Pyrazoles: A Master Key to Tackle Multidrug-Resistant Acinetobacter baumannii and Its Structure Activity Relationship Studies

Infections caused by Gram-negative bacteria within the ESKAPE group pose significant treatment challenges. These bacteria feature effective efflux pumps and possess lipopolysaccharides in their outer membranes, as well as a thin peptidoglycan layer measuring 5–10 nm in thickness. Acinetobacter baumannii (A. baumannii), a Gram-negative bacterium, is a significant contributor to serious infections acquired in hospitals and communities, representing a substantial risk to human health. This bacterium has developed resistance to nearly all existing antibiotics, and in the past 50 years, no new antibacterial class has been introduced for treating A. baumannii infections, highlighting an urgent necessity for the development of new antibacterials.

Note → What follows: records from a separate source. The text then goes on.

Lemma gwarn_roundtrip w : zlen (msg (gwarn_wires w)) < 2 ^ 64 -> unmarshalWarn (msg (gwarn_wires w)) = Ok w.
Proof.
  intros H. unfold unmarshalWarn. rewrite fields_msg.
  2:{ apply msg_wires_ok; [|done]. apply list.Forall_app. split; apply opt_wire_num; lia. }
  unfold gwarn_wires. edestruct (opt_wire_step warn_body Ok 1 (WarnType w) (mkPBWarn [] [])
    (fun d => mkPBWarn d [])) as [fc ->]; [done..|].
  rewrite <- (app_nil_r (opt_wire 2 _)).
  edestruct (opt_wire_step warn_body Ok 2 (WarnMsg w) (mkPBWarn (WarnType w) []) (fun d => mkPBWarn (WarnType w) d)) as [fc' ->]; [done..|].
  by destruct w.
Qed.

Lemma value_step f fin rest fc u : sendable f -> uf_key u = Key f -> exists fc',
  wires_loop field_body fin fc (value_wires (Val f) ++ rest) u
  = wires_loop field_body fin fc' rest
      (mkUF (uf_key u) (uf_unit u) (uf_desc u) (uf_isTag u)
            (Some (mkField (Key f) (Val f) false UNSPECIFIED [] [])) (uf_type u)).
Proof.
  intros [V _] K. destruct u as [k un de tg fl ty], (Val f) as [v|] eqn:Ev; [|done].
  cbn [uf_key uf_unit uf_desc uf_isTag uf_f uf_type] in *. subst k.
  destruct v as [x|x|x|[]|x|x|x]; cbn [sendable_val] in V; [..|done]; eexists;
    cbn [value_wires app wires_loop field_body fc_of FieldNum];
    unfold fc_Int64, fc_Uint64, fc_Double, fc_Bool, fc_Data; cbn [wireType wtype intValue data];
    change (wireTypeLen =? wireTypeLen) with true; change (wireTypeVarint =? wireTypeVarint) with true;
    change (wireTypeI64 =? wireTypeI64) with true; cbv iota;
    rewrite ?int64_uint64, ?Float64_roundtrip by done; reflexivity.
Qed.

Lemma uint64_nonneg t : 0 <= t < 2 ^ 31 -> uint64 t = t /\ int32 t = t.
Proof. intros H. split; [apply uint64_small; lia | apply wrapS_small; lia]. Qed.

Lemma gfield_roundtrip f : gsendable f -> zlen (msg (gfield_wires f)) < 2 ^ 64 ->
  unmarshalField (msg (gfield_wires f)) = Ok (Some f).
Proof.
  intros G L. unfold unmarshalField. rewrite fields_msg by (apply msg_wires_ok; [by apply gfield_wires_num | done]).
  destruct G as [S P]. pose proof S as [_ T]. unfold gfield_wires.
  set (fin := fun u => Ok (field_done u)).
  edestruct (opt_wire_step field_body fin 1 (Key f) (mkUF [] [] [] false None UNSPECIFIED)
    (fun d => mkUF d [] [] false None UNSPECIFIED)) as [fc1 ->]; [done|done|].
  assert (forall rest fc, exists fc', wires_loop field_body fin fc ((if IsTag f then [WVarint 8 1] else []) ++ rest)
     (mkUF (Key f) [] [] false None UNSPECIFIED)
     = wires_loop field_body fin fc' rest (mkUF (Key f) [] [] (IsTag f) None UNSPECIFIED)) as Tg.
  { intros rest fc. destruct (IsTag f); eexists; reflexivity. }
  edestruct Tg as [fc2 ->].
  assert (forall rest fc, exists fc', wires_loop field_body fin fc
     ((if Type_ f =? 0 then [] else [WVarint 9 (uint64 (Type_ f))]) ++ rest)
     (mkUF (Key f) [] [] (IsTag f) None UNSPECIFIED)
     = wires_loop field_body fin fc' rest (mkUF (Key f) [] [] (IsTag f) None (Type_ f))) as Ty.
  { intros rest fc. destruct (uint64_nonneg (Type_ f)) as [E1 E2]; [lia|].
    destruct (Type_ f =? 0) eqn:E0; bool_to_prop; [rewrite E0; eexists; reflexivity|].
    cbn [app wires_loop field_body fc_of FieldNum]. unfold fc_Int32. cbn [wireType wtype intValue].
    change (wireTypeVarint =? wireTypeVarint) with true. cbv iota. rewrite E1. ztest. rewrite E2. eauto. }
  edestruct Ty as [fc3 ->].
  edestruct (opt_wire_step field_body fin 10 (Unit f) (mkUF (Key f) [] [] (IsTag f) None (Type_ f))
    (fun d => mkUF (Key f) d [] (IsTag f) None (Type_ f))) as [fc4 ->]; [done|done|].
  edestruct value_step as [fc5 ->]; [done|done|]. cbn [uf_key uf_unit uf_desc uf_isTag uf_f uf_type].
  rewrite <- (app_nil_r (opt_wire 12 _)).
  set (val := Some (mkField (Key f) (Val f) false UNSPECIFIED [] [])).
  edestruct (opt_wire_step field_body fin 12 (Description f) (mkUF (Key f) (Unit f) [] (IsTag f) val (Type_ f))
    (fun d => mkUF (Key f) (Unit f) d (IsTag f) val (Type_ f))) as [fc6 ->]; [done|done|].
  cbn. unfold fin, field_done. cbn. by destruct f.
Qed.

(** A point that the generated encoder sends and that the checker leaves alone. *)
Record glegal_point (p : PBPoint) : Prop := {
  gl_fields : Forall gsendable (pb_Fields p);
  gl_size : zlen (PBPoint_Marshal p) < 2 ^ 64;
  gl_clean : clean_point newCfg (plain p);
  gl_time : 0 <= pb_Time p < 2 ^ 63;
}.

Lemma glegal_sendable p : glegal_point p -> Forall sendable (pb_Fields p).
Proof. intros [F _ _ _]. eapply list.Forall_impl; [exact F|]. by intros f []. Qed.

Lemma gpoint_wires_ok p : glegal_point p -> Forall wire_ok (gpoint_wires p).
Proof.
  intros G. pose proof (gl_size p G) as L. rewrite PBPoint_Marshal_msg in L by by apply glegal_sendable.
  apply msg_wires_ok; [|done]. unfold gpoint_wires. repeat (apply list.Forall_app; split).
  - apply opt_wire_num. lia.
  - apply list.Forall_fmap, list.Forall_true. intros. by vm_compute.
  - destruct (pb_Time p =? 0); [done|]. apply list.Forall_singleton. split; [cbn; lia | apply uint64_range].
  - apply list.Forall_fmap, list.Forall_true. intros. by vm_compute.
  - apply list.Forall_fmap, list.Forall_true. intros. by vm_compute.
Qed.

Lemma gpoint_sizes p : glegal_point p ->
  (forall f, f ∈ pb_Fields p -> zlen (msg (gfield_wires f)) < 2 ^ 64) /\
  (forall w, w ∈ pb_Warns p -> zlen (msg (gwarn_wires w)) < 2 ^ 64) /\
  (forall d, d ∈ pb_Debugs p -> zlen (msg (gdebug_wires d)) < 2 ^ 64).
Proof.
  intros G. pose proof (gl_size p G) as L. rewrite PBPoint_Marshal_msg in L by by apply glegal_sendable.
  assert (forall n d, WLen n d ∈ gpoint_wires p -> zlen d < 2 ^ 64) as Sz.
  { intros n d H. pose proof (zlen_WLen_le _ _ _ H). lia. }
  unfold gpoint_wires in Sz. do 4 setoid_rewrite elem_of_app in Sz. setoid_rewrite list_elem_of_fmap in Sz.
  split; [|split]; [intros f Hf | intros w Hw | intros d Hd];
    [apply (Sz 2) | apply (Sz 4) | apply (Sz 5)]; eauto 10.
Qed.

Lemma glegal_raw sort now pooled pts : default_pool pooled -> Forall glegal_point pts ->
  forall p, p ∈ pts -> zlen (PBPoint_Marshal p) < 2 ^ 64 /\
    unmarshalPoint sort now pooled (PBPoint_Marshal p) = Ok (checked_flags, p).
Proof.
  intros Pl H p Hp. rewrite list.Forall_forall in H. specialize (H p Hp). split; [apply H|].
  rewrite PBPoint_Marshal_msg by by apply glegal_sendable.
  destruct (gpoint_sizes p H) as (SF & SW & SD). pose proof H as [F _ C T].
  rewrite list.Forall_forall in F. unfold gpoint_wires.
  rewrite (unmarshalPoint_parts sort now pooled p) with (fw := gfield_wires) (ww := gwarn_wires) (dw := gdebug_wires).
  - apply point_done_clean; [done|done|lia].
  - unfold opt_wire. destruct (0 <? zlen (pb_Name p)) eqn:E; [by left|]. right. split; [done|].
    bool_to_prop. destruct (pb_Name p) as [|x l]; [done|]. rewrite zlen_cons in E. pose proof (zlen_nonneg l). lia.
  - destruct (pb_Time p =? 0) eqn:E; bool_to_prop; auto.
  - unfold in_int64. lia.
  - intros f Hf. by apply gfield_roundtrip; [apply F | apply SF].
  - intros w Hw. by apply gwarn_roundtrip, SW.
  - intros d Hd. by apply gdebug_roundtrip, SD.
  - by apply gpoint_wires_ok.
Qed.

Lemma PBPoints_Marshal_msg arr :
  PBPoints_Marshal arr = msg ((fun p => WLen 1 (PBPoint_Marshal p)) <$> arr).
Proof.
  unfold PBPoints_Marshal, pb_each, msg. f_equal. rewrite <- list_fmap_compose.
  apply list_fmap_ext. intros i p _. cbn. by rewrite <- (pb_len_enc 1).
Qed.

(** A payload of the generated encoder, read by [unmarshalPoints]. *)
Lemma gogo_roundtrip sort now pooled pts : default_pool pooled -> Forall glegal_point pts ->
  unmarshalPoints sort now pooled (PBPoints_Marshal pts) = Ok (pair checked_flags <$> pts).
Proof.
  intros Pl H. rewrite PBPoints_Marshal_msg. unfold unmarshalPoints.
  destruct (walk_points sort now pooled _ pts [] (glegal_raw sort now pooled _ Pl H)) as [fc E]; [done|].
  rewrite app_nil_r in E. by rewrite E.
Qed.
End Read.
Lemma Pool_Get_spec s h c : Inv s h ->
  exists l h', Pool_Get c h = (l, h') /\ points s !! l = None /\ h_points h' !! l = Some emptyPoint /\
    (l ∉ items (ptpool h')) /\ NoDup (items (ptpool h')) /\ (forall p, p ∈ items (ptpool h') -> p ∈ items (ptpool h)) /\
    (forall p, is_Some (h_points h !! p) -> h_points h' !! p = h_points h !! p) /\
    h_fields h' = h_fields h /\ h_anys h' = h_anys h /\ h_arrays h' = h_arrays h /\ kvpool h' = kvpool h.
Proof.
  intros [S Ip If In _ _]. unfold Pool_Get. destruct (rp_get c (ptpool h)) as [x p] eqn:G.
  pose proof (rp_get_items _ _ _ _ G) as I. destruct x as [l|].
  - assert (N : NoDup (l :: items p)) by (by rewrite <- I). inversion N as [|? ? N1 N2]; subst.
    destruct (If l) as [F1 F2]; [rewrite I; by constructor|].
    exists l, h{{ptpool := p}}. destruct h as [hf ha hr hp cap m e pt kv]. simpl in *. unfold constant in *. split_and!; try done.
    intros q Hq. rewrite I. by constructor.
  - set (l := length (h_points h)).
    assert (O : forall q, is_Some (h_points h !! q) -> q <> l).
    { intros q [z Hz]. apply lookup_lt_Some in Hz. unfold l. lia. }
    eexists l, _. split; [by destruct h|]. destruct h as [hf ha hr hp cap m e pt kv]. simpl in *. unfold constant in *. split_and!; try done.
    + destruct (points s !! l) as [z|] eqn:E; [|done]. exfalso. apply (O l); [|done]. rewrite (Ip l z E). eauto.
    + unfold l. by rewrite lookup_app_r, Nat.sub_diag by done.
    + rewrite I. intros M. destruct (If l M) as [_ F]. apply (O l); [|done]. rewrite F. eauto.
    + by rewrite I.
    + intros q. by rewrite I.
    + intros q [z Hz]. apply lookup_app_l. by eapply lookup_lt_Some.
Qed.
(* ===== verification/AggrPacket.v ===== *)
(** * Tail sampling: packets and span predicates ([src/aggregate])

    [DataPacket] groups the points of one trace, log or session group.  [Preds] are its
    fields [Pred...] and [...DurationUs]: a summary of the points seen, computed when a
    point is added ([tail-sampling.go]) and merged when packets meet ([timewheel.go]).
    A point is seen through [Get], as the filter package sees it. *)

From S2P Require Import Prelude FilterAst.

Record Preds := mkPreds {
  PredError : bool;
  PredHttpError : bool;
  PredBizError : bool;
  PredTraceKeep : bool;
  MaxSpanDurationUs : Z;
  RootDurationUs : Z;
  MaxNonrootDurationUs : Z;
}.

Definition zero_preds : Preds := mkPreds false false false false 0 0 0.

Record DataPacket := mkPacket {
  GroupIdHash : Z;
  RawGroupId : string;
  Token : string;
  Source : string;
  DataType : string;
  ConfigVersion : Z;
  HasError : bool;
  GroupKey : string;
  PointCount : Z;
  TraceStart : Z;
  TraceEnd : Z;
  PointsPayload : bytes;
  MaxPointTime : Z;
  PayloadCompression : Z;
  preds : Preds;
}.

(** [packetHasSpanPredicates]. *)
Definition packetHasSpanPredicates (p : Preds) : bool :=
  PredError p || PredHttpError p || PredBizError p || PredTraceKeep p ||
  (0 <? MaxSpanDurationUs p) || (0 <? RootDurationUs p) || (0 <? MaxNonrootDurationUs p).

(** ** Compression ([zstd.go]): the codec is a parameter *)

Definition PayloadCompressionNone : Z := 0.
Definition PayloadCompressionZstd : Z := 1.

Definition CompressPointsPayload (EncodeAll : bytes -> bytes) (payload : bytes) : bytes * Z :=
  if zlen payload =? 0 then (payload, PayloadCompressionNone)
  else
    let compressed := EncodeAll payload in
    if zlen payload <=? zlen compressed then (payload, PayloadCompressionNone)
    else (compressed, PayloadCompressionZstd).

Definition DecompressPointsPayload (DecodeAll : bytes -> option bytes) (payload : bytes) (compression : Z)
    : option bytes :=
  if (zlen payload =? 0) || (compression =? PayloadCompressionNone) then Some payload
  else if negb (compression =? PayloadCompressionZstd) then None
  else DecodeAll payload.

(** ** Extraction *)

Definition isdigit (c : Ascii.ascii) : bool :=
  let n := Z.of_N (Ascii.N_of_ascii c) in (48 <=? n) && (n <=? 57).

Definition isHTTPErrorStatus (code : string) : bool :=
  match code with
  | String a (String b (String c EmptyString)) =>
      (let n := Z.of_N (Ascii.N_of_ascii a) in (n =? 52) || (n =? 53)) && isdigit b && isdigit c
  | _ => false
  end.

(** The conversion of a [float64] to [int64]: towards zero; a value out of range gives
    the smallest integer, as on amd64. *)
Definition int64_of_float (f : spec_float) : Z :=
  match f with
  | S754_zero _ => 0
  | S754_finite s m e =>
      let n := if 0 <=? e then Z.shiftl (Z.pos m) e else Z.shiftr (Z.pos m) (- e) in
      let n := if s then - n else n in
      if (- 2 ^ 63 <=? n) && (n <? 2 ^ 63) then n else - 2 ^ 63
  | S754_infinity _ | S754_nan => - 2 ^ 63
  end.

Definition set_flags (e h b k : bool) (p : Preds) : Preds :=
  mkPreds (e || PredError p) (h || PredHttpError p) (b || PredBizError p) (k || PredTraceKeep p)
          (MaxSpanDurationUs p) (RootDurationUs p) (MaxNonrootDurationUs p).

Definition set_durations (m r n : Z) (p : Preds) : Preds :=
  mkPreds (PredError p) (PredHttpError p) (PredBizError p) (PredTraceKeep p) m r n.

(** The flags of one point. *)
Definition is_error (v : option gval) : bool :=
  match v with Some (VStr s) => (s =? "error")%string | _ => false end.
Definition is_http_error (v : option gval) : bool :=
  match v with Some (VStr s) => isHTTPErrorStatus s | _ => false end.
Definition is_biz_error (v : option gval) : bool :=
  match v with Some (VStr s) => negb (s =? "0")%string && negb (s =? "200")%string | _ => false end.
Definition is_keep (v : option gval) : bool :=
  match v with Some (VBool b) => b | _ => false end.

Definition span_duration (v : option gval) : option Z :=
  match v with
  | Some (VInt Kint64 d) => Some d
  | Some (VFloat64 f) => Some (int64_of_float f)
  | _ => None
  end.

(** [applySpanPredicatesWith]. *)
Definition applySpanPredicatesWith (get : KVs) (p : Preds) : Preds :=
  let p := set_flags (is_error (get "status")) (is_http_error (get "http_status_code"))
                     (is_biz_error (get "body_code")) (is_keep (get "trace_keep")) p in
  match span_duration (get "duration") with
  | None => p
  | Some d =>
      let m := if MaxSpanDurationUs p <? d then d else MaxSpanDurationUs p in
      match get "parent_id" with
      | Some (VStr pid) =>
          if (pid =? "0")%string
          then set_durations m (if RootDurationUs p <? d then d else RootDurationUs p) (MaxNonrootDurationUs p) p
          else set_durations m (RootDurationUs p) (if MaxNonrootDurationUs p <? d then d else MaxNonrootDurationUs p) p
      | _ => set_durations m (RootDurationUs p) (MaxNonrootDurationUs p) p
      end
  end.

(** The summary of some points, as [PickTrace] and [ComputeSpanPredicates] build it. *)
Definition summary (spans : list KVs) (p : Preds) : Preds :=
  fold_left (fun p s => applySpanPredicatesWith s p) spans p.

(** [mergeSpanPredicates]. *)
Definition mergeSpanPredicates (dst src : Preds) : Preds :=
  mkPreds (PredError dst || PredError src) (PredHttpError dst || PredHttpError src)
          (PredBizError dst || PredBizError src) (PredTraceKeep dst || PredTraceKeep src)
          (if MaxSpanDurationUs dst <? MaxSpanDurationUs src then MaxSpanDurationUs src else MaxSpanDurationUs dst)
          (if RootDurationUs dst <? RootDurationUs src then RootDurationUs src else RootDurationUs dst)
          (if MaxNonrootDurationUs dst <? MaxNonrootDurationUs src then MaxNonrootDurationUs src
           else MaxNonrootDurationUs dst).

(** ** The merge is the summary of all points *)

Definition nonneg_preds (p : Preds) : Prop :=
  0 <= MaxSpanDurationUs p /\ 0 <= RootDurationUs p /\ 0 <= MaxNonrootDurationUs p.

Lemma if_ltb_max a b : (if a <? b then b else a) = Z.max a b.
Proof. destruct (Z.ltb_spec a b); lia. Qed.

Lemma merge_apply s p q : applySpanPredicatesWith s (mergeSpanPredicates p q)
  = mergeSpanPredicates p (applySpanPredicatesWith s q).
Proof.
  assert (forall a b c : bool, a || (b || c) = b || (a || c)) as Or by (intros [] [] []; done).
  unfold applySpanPredicatesWith, mergeSpanPredicates, set_flags, set_durations. rewrite ?if_ltb_max.
  cbn [PredError PredHttpError PredBizError PredTraceKeep MaxSpanDurationUs RootDurationUs MaxNonrootDurationUs].
  destruct (span_duration (s "duration")) as [d|].
  2:{ cbn. rewrite ?if_ltb_max. f_equal; apply Or. }
  rewrite ?if_ltb_max. destruct (s "parent_id") as [[| | | |pid| | | | |]|]; try destruct (pid =? "0")%string;
    cbn; rewrite ?if_ltb_max; f_equal; try apply Or; lia.
Qed.

Lemma merge_zero p : nonneg_preds p -> mergeSpanPredicates p zero_preds = p.
Proof.
  intros (A & B & C). unfold mergeSpanPredicates. cbn. rewrite ?if_ltb_max, !Z.max_l by done.
  rewrite !orb_false_r. by destruct p.
Qed.

Lemma apply_nonneg s p : nonneg_preds p -> nonneg_preds (applySpanPredicatesWith s p).
Proof.
  intros (A & B & C). unfold nonneg_preds, applySpanPredicatesWith, set_flags, set_durations.
  destruct (span_duration (s "duration")) as [d|]; [|done]. cbn. rewrite ?if_ltb_max.
  destruct (s "parent_id") as [[| | | |pid| | | | |]|]; try destruct (pid =? "0")%string; cbn; lia.
Qed.

Lemma summary_nonneg spans p : nonneg_preds p -> nonneg_preds (summary spans p).
Proof.
  revert p. induction spans as [|s spans IH]; intros p H; [done|]. cbn. by apply IH, apply_nonneg.
Qed.

Lemma summary_merge spans p q : summary spans (mergeSpanPredicates p q) = mergeSpanPredicates p (summary spans q).
Proof.
  revert q. induction spans as [|s spans IH]; intros q; [done|]. cbn. by rewrite merge_apply, IH.
Qed.

Lemma summary_app spans spans' : summary (spans ++ spans') zero_preds
  = mergeSpanPredicates (summary spans zero_preds) (summary spans' zero_preds).
Proof.
  unfold summary at 1. rewrite fold_left_app. fold (summary spans zero_preds).
  fold (summary spans' (summary spans zero_preds)).
  rewrite <- (merge_zero (summary spans zero_preds)) at 1 by by apply summary_nonneg.
  by rewrite summary_merge.
Qed.

(** The predicates of merged packets are those of all their points.  Merging the
    summaries of two packets gives the summary of the points of the first followed by
    those of the second, so it does not matter how the spans of a trace are spread over
    packets. *)
Theorem merge_is_union (spans spans' : list KVs) :
  mergeSpanPredicates (summary spans zero_preds) (summary spans' zero_preds)
  = summary (spans ++ spans') zero_preds.
Proof. symmetry. apply summary_app. Qed.
(* ===== verification/AggrFast.v ===== *)
(** * Tail sampling: where the fast path decides as the walk does

    [simple] conditions look at one aspect of a span at a time: the flags, the duration,
    the duration of root or of other spans, and disjunctions of these.  On packets whose
    summary is that of their points, pipelines with simple conditions get the same
    decision from the summary as from the walk over the payload. *)

From S2P Require Import Prelude Wire WireThms PointKV PointCheck PointProto PointProtoThms FilterAst FilterEval AggrPacket AggrPred AggrPredThms PointFindings.

Definition is_parent_test (n : Node) : bool :=
  match n with
  | BinaryExpr op l r => match compileAtomic op l r with
                         | Some p => bool_decide (parentID p <> ParentNone)
                         | None => false
                         end
  | _ => false
  end.

Definition is_duration_test (n : Node) : bool :=
  match n with
  | BinaryExpr op l r => match compileAtomic op l r with Some p => 0 <? durationGT p | None => false end
  | _ => false
  end.

Fixpoint simple (n : Node) : bool :=
  match n with
  | ParenExpr (Some q) => simple q
  | BinaryExpr OR (Some l) (Some r) => simple l && simple r
  | BinaryExpr AND (Some l) (Some r) => is_parent_test l && is_duration_test r
  | BinaryExpr op l r => match compileAtomic op l r with
                         | Some p => bool_decide (parentID p = ParentNone)
                         | None => false
                         end
  | _ => false
  end.

(** ** Summaries as disjunctions over the spans *)

(** A duration is not a floating-point number, which only the summary looks at. *)
Definition int_duration (s : KVs) : Prop :=
  match s "duration" with Some (VFloat64 _) => False | _ => True end.

Lemma summary_cons s spans : summary (s :: spans) zero_preds
  = mergeSpanPredicates (single s) (summary spans zero_preds).
Proof. change (s :: spans) with ([s] ++ spans). by rewrite summary_app. Qed.

Lemma summary_flags spans : let p := summary spans zero_preds in
  PredError p = existsb (fun s => is_error (s "status")) spans /\
  PredHttpError p = existsb (fun s => is_http_error (s "http_status_code")) spans /\
  PredBizError p = existsb (fun s => is_biz_error (s "body_code")) spans /\
  PredTraceKeep p = existsb (fun s => is_keep (s "trace_keep")) spans.
Proof.
  cbn zeta. induction spans as [|s spans (A & B & C & D)]; [done|]. rewrite summary_cons.
  cbn [mergeSpanPredicates PredError PredHttpError PredBizError PredTraceKeep existsb].
  destruct (single_flags s) as (-> & -> & -> & ->). by rewrite A, B, C, D.
Qed.

Definition max_of (pa : parent) (p : Preds) : Z :=
  match pa with
  | ParentRoot => RootDurationUs p
  | ParentNonRoot => MaxNonrootDurationUs p
  | ParentNone => MaxSpanDurationUs p
  end.

(** Whether a span is of the kind and longer than [n]. *)
Definition span_longer (pa : parent) (n : Z) (s : KVs) : bool :=
  match pa with
  | ParentNone => true
  | ParentRoot => parent_is true (s "parent_id")
  | ParentNonRoot => parent_is false (s "parent_id")
  end && longer n (s "duration").

Lemma ltb_max n a b : (n <? Z.max a b) = (n <? a) || (n <? b).
Proof.
  destruct (Z.ltb_spec n a), (Z.ltb_spec n b), (Z.ltb_spec n (Z.max a b)); cbn; lia || done.
Qed.

Lemma single_longer pa n s : 0 < n -> int_duration s -> regular s ->
  (n <? max_of pa (single s)) = span_longer pa n s.
Proof.
  intros Pos I [[pid P] _ _ _]. unfold single, applySpanPredicatesWith, span_longer, longer, int_duration in *.
  rewrite P. assert ((n <? 0) = false) as N0 by lia.
  destruct (s "duration") as [[|[] d| | | | | | | |]|]; cbn [span_duration parent_is];
    try (by destruct pa; cbn -[Z.ltb]; rewrite ?andb_false_r).
  rewrite !if_ltb_max. by destruct pa, (pid =? "0")%string; cbn -[Z.max Z.ltb]; rewrite ?ltb_max, N0.
Qed.

Lemma summary_longer pa n spans : 0 < n -> Forall int_duration spans -> Forall regular spans ->
  (n <? max_of pa (summary spans zero_preds)) = existsb (span_longer pa n) spans.
Proof.
  intros Pos I Rg. induction spans as [|s spans IH]; [destruct pa; cbn; lia|].
  apply list.Forall_cons in I as [I1 I]. apply list.Forall_cons in Rg as [R1 Rg].
  rewrite summary_cons. cbn [existsb]. rewrite <- IH, <- single_longer by done.
  unfold mergeSpanPredicates. rewrite !if_ltb_max. by destruct pa; cbn -[Z.max Z.ltb]; rewrite ltb_max.
Qed.

Section exact.
Context (re_match : string -> string -> bool) (HR : http_regex_spec re_match).

Abbreviation Eval := (FilterEval.Eval re_match).

(** What the compiler gives for a simple condition: a predicate that holds of a summary
    exactly when the condition holds of one of the spans. *)
Definition exact (n : Node) : Prop :=
  exists p e g, compilePred n = Some p /\ pred_eval p = Some e /\
    (forall s, regular s -> Eval n s = Some (g s)) /\
    forall spans, Forall int_duration spans -> Forall regular spans ->
      e (summary spans zero_preds) = existsb g spans.

Lemma simple_Evaluable n : simple n = true -> Evaluable n = true.
Proof. by destruct n. Qed.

The unique structural framework and adaptable features of the pyrazole ring attract researchers to develop new antibiotics. The present study outlines the advancements made over the last decade in pyrazole-containing derivatives that exhibit a wide range of antibacterial activity against various bacterial strains. Specifically, we discuss the effectiveness of diverse pyrazole derivatives against multidrug-resistant A. baumannii strains and explore various aspects of the structure–activity relationship (SAR). This compilation of data could serve as an excellent platform for designing and developing new pyrazole-based small molecules to target the growth of A. baumannii.